Je parvenais même à cacher derrière ce blindage l’immense peine devant ce qui atteignait mon épouse ! Lors du 1er épisode du cancer, j’ai tout donné pour être sûr de plaire à mon épouse… FAUX don ! Car j’ai dû tout lâcher : vie professionnelle, loisirs… L’équilibre entre respecter la source (moi) et offrir ce que je pouvais donner était rompu… Je me suis usé à tel point que d’une part j’attendais des tonnes de mercis qui ne venaient pas et d’autre part je ne souhaitais qu’une chose, partir de la maison pour prendre du temps pour moi.
Le 2ème épisode a été une lente reconquête d’une relation de couple, plus saine. J’ai cherché un équilibre plus juste entre être au service de ma femme et ma famille et prendre du temps pour souffler et oser me faire plaisir officiellement ! Pour cela il a fallu que j’ose demander malgré la peur de déplaire à ma femme. De façon surprenante, le fait de « partir » de façon plus claire, rendait mes retours beaucoup plus faciles. Ayant comblé mes envies j’étais simplement heureux d’être avec les miens. Par conséquent, je n’attendais plus de merci. Alors j’étais capable d’entendre ceux que je recevais ! De cette façon notre couple « malade » s’en est trouvé transformé. Chaque instant redevenait une rencontre plutôt qu’une contrainte. Récidives après récidives, le diagnostic ne faisait plus de doute : ma femme allait bientôt quitter cette terre. Je fus convoqué devant son courage et sa force mettant jour après jour toute son énergie à tenter son adage favori : « Je n’ai pas le choix de ce que je vis, j’ai le choix de comment je le vis ». Convoqué à tenter la plus grande des libertés : déguster l’instant, sans attendre les circonstances favorables. Décider que ce moment n’a pas le droit d’être médiocre. La maladie m’a ainsi poussé à tout mettre en œuvre pour vivre chaque minute avec intensité. Ainsi un jour, seul dans un café avec mon fils de 5 ans, je suis pris par la douleur de risquer de perdre mon épouse. Alors je lui dis : « Tu sais mon grand, je suis heureux d’être avec toi ici, et en même temps j’ai mal de savoir maman si malade. » Il rétorque : « Moi c’est pareil ! » Je rajoute : « C’est comme s’il y avait un nuage : maman malade, et qu’il y avait un soleil : ce temps de partage avec toi… Alors peut apparaître un arc-en-ciel. C’est beau et magique un arc-en-ciel. » Beau et magique, à l’image de cet instant banal… inoubliable. J’étais convoqué par la proximité de ce mystérieux dernier voyage à ouvrir les mains en acceptant ce mystère de la vie. J’ai tenté malgré tous les doutes et les questions de choisir de faire confiance à la Vie dont la mort fait partie, sans tout comprendre. N’est-ce pas cela la foi ?
J’ai eu la chance d’être aux côtés d’une femme qui a permis ce chemin, en le faisant elle-même. Les personnes qui entraient chez nous dans les dernières semaines précédant son départ, témoignaient du calme de cette maison où les enfants jouaient : résultat de sa route à elle et du fait que nous lui emboîtions le pas, inspirés comme nous l’étions par sa tranquillité. Aujourd’hui je mesure à quel point je n’aurais jamais pu être l’homme que je suis sans l’incursion de cette aventure-maladie dans ma vie, sans l’accompagnement dévoué et patient de la part de personnes de confiance et sans le parcours de cette femme.
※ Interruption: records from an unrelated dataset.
(* ===== verification/Session.v ===== *)
(** * Sessions ([src/registry.cpp])

    [OpenSession], [CloseSession], [Sessions] and [Close]: how a source
    incarnation becomes current, what it fences, and what a reopened session
    reports. *)
From S2P Require Import Prelude OrdMap Types Ids Graph Codec Serialization State Fold Derive Log Admit Ingest.
#[local] Open Scope string_scope.
#[local] Open Scope Z_scope.

Definition set_sources (sources : ordmap SourceId SourceRecord) (state : RegistryState) : RegistryState :=
  mkState (rs_id state) (rs_opened_at state) sources (rs_sessions state)
    (rs_object_registrations state) (rs_endpoint_registrations state) (rs_subject_records state)
    (rs_port_records state) (rs_lifecycle_records state) (rs_reincarnation_records state)
    (rs_object_capability_records state) (rs_port_capability_records state).

(** ** Opening *)

(** The source record after a session of [incarnation] opened. *)
Definition open_source (descriptor : SourceDescriptor) (incarnation : Z) (source : SourceRecord) : SourceRecord :=
  let rebinds := negb (sr_described source) || (sr_descriptor_incarnation source <? incarnation) in
  mkSourceRecord
    (if rebinds then descriptor else sr_descriptor source)
    (if rebinds then incarnation else sr_descriptor_incarnation source)
    (if sr_current_incarnation source <? incarnation then incarnation else sr_current_incarnation source)
    (if rebinds then true else sr_described source).

Definition stamp_session (opened_at : Z) (session : SessionRecord) : SessionRecord :=
  if ss_opened_at session =? 0 then
    mkSessionRecord opened_at (ss_high_water session) (ss_live session) (ss_closed session)
      (ss_accepted session) (ss_refused session) (ss_duplicates session) (ss_missing_generations session)
  else session.

Definition apply_session_open (descriptor : SourceDescriptor) (incarnation opened_at : Z)
    (state : RegistryState) : RegistryState :=
  let source := default default_source_record (map_find (src_id descriptor) (rs_sources state)) in
  let key := mkKey (src_id descriptor) incarnation in
  let session := default default_session_record (map_find key (rs_sessions state)) in
  set_sessions (map_set key (stamp_session opened_at session) (rs_sessions state))
    (set_sources (map_set (src_id descriptor) (open_source descriptor incarnation source) (rs_sources state))
       state).

(** The records of one table whose owner satisfies [p], rings included. *)
Definition scan_claims {K O T} (p : O -> bool) (g : groups K O T) (total : Z) : Z :=
  foldl (fun total group =>
    foldl (fun total owner => if p owner.1 then wrap64 (total + (1 + zlen (fd_superseded owner.2))) else total)
      total group.2) total g.

(** The five owner-keyed tables, then the port records. *)
Definition scan_all (p : SourceIncarnationKey -> bool) (state : RegistryState) : Z :=
  scan_claims (fun key => p (ps_owner key)) (rs_port_records state)
    (scan_claims p (rs_port_capability_records state)
      (scan_claims p (rs_object_capability_records state)
        (scan_claims p (rs_reincarnation_records state)
          (scan_claims p (rs_lifecycle_records state)
            (scan_claims p (rs_subject_records state) 0))))).

Definition count_claims_before (state : RegistryState) (source : SourceId) (incarnation : Z) : Z :=
  scan_all (fun key => keqb (key_source key) source && (key_incarnation key <? incarnation)) state.

Definition count_session_claims (state : RegistryState) (key : SourceIncarnationKey) : Z :=
  scan_all (fun owner => keqb owner key) state.

Definition set_live (live closed : bool) (session : SessionRecord) : SessionRecord :=
  mkSessionRecord (ss_opened_at session) (ss_high_water session) live closed (ss_accepted session)
    (ss_refused session) (ss_duplicates session) (ss_missing_generations session).

Section session.
Context {S : Type} `{AppendLog S}.
Implicit Types impl : Impl S.

Definition encode_session_open (limits : Limits) (descriptor : SourceDescriptor) (incarnation now : Z) : Enc :=
  encode_source_descriptor limits descriptor ;> enc_u64 incarnation ;> enc_i64 now.

(** The checks before anything is written: [None] lets the session open, and
    the previous incarnation is reported either way. *)
Definition open_session_refusal (descriptor : SourceDescriptor) (incarnation : Z) impl
    : option (OpenSessionDisposition.t * Z * string) :=
  let limits := im_limits impl in
  if im_closed impl then Some (OpenSessionDisposition.RefusedClosed, 0, "the registry is stopping")
  else if is_nil (src_id descriptor) || (incarnation =? 0) then
    Some (OpenSessionDisposition.RefusedInvalid, 0, "the source identity and incarnation must both be set")
  else if negb (fits (src_name descriptor) (max_string_bytes limits))
          || negb (fits (src_domain descriptor) (max_string_bytes limits)) then
    Some (OpenSessionDisposition.RefusedInvalid, 0, "a source descriptor string exceeds the configured limit")
  else if above (auth_class (src_authority descriptor)) AuthorityClass.Authoritative then
    Some (OpenSessionDisposition.RefusedInvalid, 0, "the authority class is not recognised")
  else
    match map_find (src_id descriptor) (rs_sources (im_state impl)) with
    | None =>
        if max_sources limits <=? zlen (rs_sources (im_state impl)) then
          Some (OpenSessionDisposition.RefusedCapacity, 0, "the registry has reached its source limit")
        else None
    | Some existing =>
        let previous := sr_current_incarnation existing in
        if incarnation <? previous then
          Some (OpenSessionDisposition.RefusedFenced, previous,
                "incarnation " +:+ to_dec incarnation +:+ " is fenced by " +:+ to_dec previous)
        else if (incarnation =? previous) && sr_described existing
                && negb (same_value (sr_descriptor existing) descriptor) then
          Some (OpenSessionDisposition.RefusedDescriptorConflict, previous,
                "a source's descriptor and authority are bound to its incarnation; reopen with a higher incarnation")
        else None
    end.

Definition log_session_open (descriptor : SourceDescriptor) (incarnation logged_at : Z) impl
    : option (OpenSessionDisposition.t * string) * Impl S :=
  match im_store impl with
  | None => (None, impl)
  | Some store =>
      let encoder := encode_session_open (im_limits impl) descriptor incarnation logged_at new_encoder in
      if negb (enc_ok encoder) then
        (Some (OpenSessionDisposition.RefusedInvalid, "the session record could not be encoded"), impl)
      else
        let '(store, outcome) := log_append RecordKind.SessionOpen (enc_take encoder) store in
        (match outcome with
         | inl _ => None
         | inr error => Some (OpenSessionDisposition.RefusedPersistence, err_message error)
         end, set_store (Some store) impl)
  end.

(** The state change of a session that opens. *)
Definition open_session_state (descriptor : SourceDescriptor) (incarnation opened_at : Z)
    (state : RegistryState) : RegistryState :=
  let key := mkKey (src_id descriptor) incarnation in
  let state := apply_session_open descriptor incarnation opened_at state in
  let session := default default_session_record (map_find key (rs_sessions state)) in
  let state := set_sessions (map_set key (set_live true false session) (rs_sessions state)) state in
  let source := default default_source_record (map_find (src_id descriptor) (rs_sources state)) in
  set_sources (map_set (src_id descriptor)
    (mkSourceRecord (sr_descriptor source) (sr_descriptor_incarnation source)
       (Z.max (sr_current_incarnation source) incarnation) (sr_described source)) (rs_sources state)) state.

(** [OpenSession]; [logged_at] and [opened_at] are its two readings of the
    clock. *)
Definition open_session (descriptor : SourceDescriptor) (incarnation logged_at opened_at : Z) impl
    : OpenSessionResult * Impl S :=
  match open_session_refusal descriptor incarnation impl with
  | Some (disposition, previous, detail) =>
      (mkOpenSession disposition (mkKey nil_id 0) previous 0 detail, impl)
  | None =>
      let existing := map_find (src_id descriptor) (rs_sources (im_state impl)) in
      let previous := match existing with None => 0 | Some source => sr_current_incarnation source end in
      let key := mkKey (src_id descriptor) incarnation in
      let was_live := match map_find key (rs_sessions (im_state impl)) with
                      | None => false | Some session => ss_live session end in
      match log_session_open descriptor incarnation logged_at impl with
      | (Some (disposition, detail), impl) =>
          (mkOpenSession disposition (mkKey nil_id 0) 0 0 detail, impl)
      | (None, impl) =>
          let fenced_claims := if previous <? incarnation
            then count_claims_before (im_state impl) (src_id descriptor) incarnation else 0 in
          let impl := set_state (open_session_state descriptor incarnation opened_at (im_state impl)) impl in
          let '(disposition, detail) :=
            if negb (bool_decide (is_Some existing)) || (previous =? 0) then
              (OpenSessionDisposition.Opened, "the source was registered")
            else if previous <? incarnation then
              (OpenSessionDisposition.NewIncarnation,
               "incarnation " +:+ to_dec incarnation +:+ " replaced " +:+ to_dec previous
               +:+ "; the earlier incarnation is fenced")
            else if was_live then
              (OpenSessionDisposition.Resumed, "the session was already live in this registry lifetime")
            else
              (OpenSessionDisposition.Reopened,
               "the incarnation was recovered from durable storage; its claims stay historical until re-asserted") in
          (mkOpenSession disposition key previous fenced_claims detail, impl)
      end
  end.

(** ** Closing *)

Definition encode_session_close (key : SourceIncarnationKey) : Enc :=
  enc_id (key_source key) ;> enc_u64 (key_incarnation key).

Definition close_session (key : SourceIncarnationKey) impl : Outcome unit * Impl S :=
  if im_closed impl then (inr (mkError ErrorCode.Closed "the registry is stopping"), impl)
  else
    match map_find key (rs_sessions (im_state impl)) with
    | None => (inr (mkError ErrorCode.NotFound "no session is open for that source incarnation"), impl)
    | Some session =>
        let closed impl := set_state (set_sessions (map_set key (set_live false true session)
                             (rs_sessions (im_state impl))) (im_state impl)) impl in
        match im_store impl with
        | None => (inl tt, closed impl)
        | Some store =>
            let '(store, outcome) := log_append RecordKind.SessionClose
              (enc_take (encode_session_close key new_encoder)) store in
            match outcome with
            | inl _ => (inl tt, closed (set_store (Some store) impl))
            | inr error => (inr (mkError ErrorCode.PersistenceFailure (err_message error)),
                            set_store (Some store) impl)
            end
        end
    end.

(** [Registry::Close]. *)
Definition close_registry impl : Impl S :=
  if im_closed impl then impl
  else
    let impl := set_closed true impl in
    match im_store impl with
    | None => impl
    | Some store => set_store (Some (log_close store)) impl
    end.
End session.

Record SourceSessionView := mkSessionView {
  sw_key : SourceIncarnationKey;
  sw_name : string;
  sw_authority : Authority;
  sw_live : bool;
  sw_fenced : bool;
  sw_fenced_by : Z;
  sw_high_water : Z;
  sw_opened_at : Z;
  sw_accepted : Z;
  sw_refused : Z;
  sw_duplicates : Z;
  sw_missing_generations : Z;
}.

Definition sessions_view (state : RegistryState) : list SourceSessionView :=
  (fun entry : SourceIncarnationKey * SessionRecord =>
     let source := map_find (key_source entry.1) (rs_sources state) in
     let fenced := session_is_fenced state entry.1 in
     mkSessionView entry.1
       (match source with Some s => src_name (sr_descriptor s) | None => "" end)
       (match source with Some s => src_authority (sr_descriptor s) | None => default_authority end)
       (ss_live entry.2) fenced
       (if fenced then match source with Some s => sr_current_incarnation s | None => 0 end else 0)
       (ss_high_water entry.2) (ss_opened_at entry.2) (ss_accepted entry.2) (ss_refused entry.2)
       (ss_duplicates entry.2) (ss_missing_generations entry.2))
  <$> rs_sessions state.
Comme elle me l’avait si délicatement suggéré, j’eus la chance de rencontrer une nouvelle femme magnifique avec qui je déguste la suite de ma vie. Je suis capable de me laisser toucher plus souvent. Il y a trois semaines j’ai été frappé lorsque soudain, lors d’un repas, je fus saisi par ce bonheur simple d’un partage en famille ! Le week-end dernier en rentrant en voiture, une simple main posée sur ma bien-aimée me remplissait du sentiment d’amour pour elle, là où des années en arrière j’étais infirme. Devant ces « cadeaux »… c’est un MERCI qui vient… envers la Vie, envers cette femme, envers ceux qui ont éclairé nos parcours.